Data extracted from a collection
Content starts

(** * Sweet JS Compiler: the run controller and the sandbox message protocol

    A shallow embedding of [src/app.js]: the host page's handlers
    ([runCode], the [message] listener, [scheduleAutoRun], the [input] and
    [clear] listeners, [initState]) as functions on an explicit page state,
    and the script that [runCode] writes into the sandbox document as a
    function from what the user's code does to the messages it posts.  The
    copy button and the suggestion panel are left out, except for the edit
    a committed suggestion makes to the text. *)

From Stdlib Require Import ZArith Ascii String List Bool Lia.
From Stdlib Require Import DecimalString.
From stdpp Require Import base option list strings gmap.
Import ListNotations.
Local Open Scope string_scope.
Local Open Scope nat_scope.
Local Open Scope list_scope.

(** ** JavaScript strings

    A [string] stands for a JavaScript string whose UTF-16 code units are
    all below 256; the character with code [n] is the code unit [n]. *)

Module JsString.

(** ECMAScript WhiteSpace and LineTerminator code units below 256:
    TAB, LF, VT, FF, CR, SP and NBSP. *)
Definition is_white_space (c : ascii) : bool :=
  let n := nat_of_ascii c in
  ((9 <=? n) && (n <=? 13)) || (n =? 32) || (n =? 160).

Fixpoint trimStart (s : string) : string :=
  match s with
  | EmptyString => EmptyString
  | String c rest => if is_white_space c then trimStart rest else s
  end.

(** The string without its trailing white space, built from the right. *)
Fixpoint trimEnd (s : string) : string :=
  match s with
  | EmptyString => EmptyString
  | String c rest =>
      match trimEnd rest with
      | EmptyString => if is_white_space c then EmptyString else String c EmptyString
      | kept => String c kept
      end
  end.

(** [String.prototype.trim]. *)
Definition trim (s : string) : string := trimEnd (trimStart s).

(** A string is falsy exactly when it is empty. *)
Definition is_empty (s : string) : bool :=
  match s with EmptyString => true | _ => false end.

Definition all_white_space (s : string) : Prop :=
  Forall (fun c => is_white_space c = true) (list_ascii_of_string s).

Definition hex_digit (n : nat) : ascii :=
  ascii_of_nat (if n <? 10 then 48 + n else 87 + n).

Definition chr (n : nat) : string := String (ascii_of_nat n) EmptyString.
Definition dquote : string := chr 34.
Definition backslash : string := chr 92.
Definition newline : string := chr 10.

Content ends

Problem requirements:
All of the entries above need to be reproduced verbatim.

Result for this exercise:
(** * Sweet JS Compiler: the run controller and the sandbox message protocol

    A shallow embedding of [src/app.js]: the host page's handlers
    ([runCode], the [message] listener, [scheduleAutoRun], the [input] and
    [clear] listeners, [initState]) as functions on an explicit page state,
    and the script that [runCode] writes into the sandbox document as a
    function from what the user's code does to the messages it posts.  The
    copy button and the suggestion panel are left out, except for the edit
    a committed suggestion makes to the text. *)

From Stdlib Require Import ZArith Ascii String List Bool Lia.
From Stdlib Require Import DecimalString.
From stdpp Require Import base option list strings gmap.
Import ListNotations.
Local Open Scope string_scope.
Local Open Scope nat_scope.
Local Open Scope list_scope.

(** ** JavaScript strings

    A [string] stands for a JavaScript string whose UTF-16 code units are
    all below 256; the character with code [n] is the code unit [n]. *)

Module JsString.

(** ECMAScript WhiteSpace and LineTerminator code units below 256:
    TAB, LF, VT, FF, CR, SP and NBSP. *)
Definition is_white_space (c : ascii) : bool :=
  let n := nat_of_ascii c in
  ((9 <=? n) && (n <=? 13)) || (n =? 32) || (n =? 160).

Fixpoint trimStart (s : string) : string :=
  match s with
  | EmptyString => EmptyString
  | String c rest => if is_white_space c then trimStart rest else s
  end.

(** The string without its trailing white space, built from the right. *)
Fixpoint trimEnd (s : string) : string :=
  match s with
  | EmptyString => EmptyString
  | String c rest =>
      match trimEnd rest with
      | EmptyString => if is_white_space c then EmptyString else String c EmptyString
      | kept => String c kept
      end
  end.

(** [String.prototype.trim]. *)
Definition trim (s : string) : string := trimEnd (trimStart s).

(** A string is falsy exactly when it is empty. *)
Definition is_empty (s : string) : bool :=
  match s with EmptyString => true | _ => false end.

Definition all_white_space (s : string) : Prop :=
  Forall (fun c => is_white_space c = true) (list_ascii_of_string s).

Definition hex_digit (n : nat) : ascii :=
  ascii_of_nat (if n <? 10 then 48 + n else 87 + n).

Definition chr (n : nat) : string := String (ascii_of_nat n) EmptyString.
Definition dquote : string := chr 34.
Definition backslash : string := chr 92.
Definition newline : string := chr 10.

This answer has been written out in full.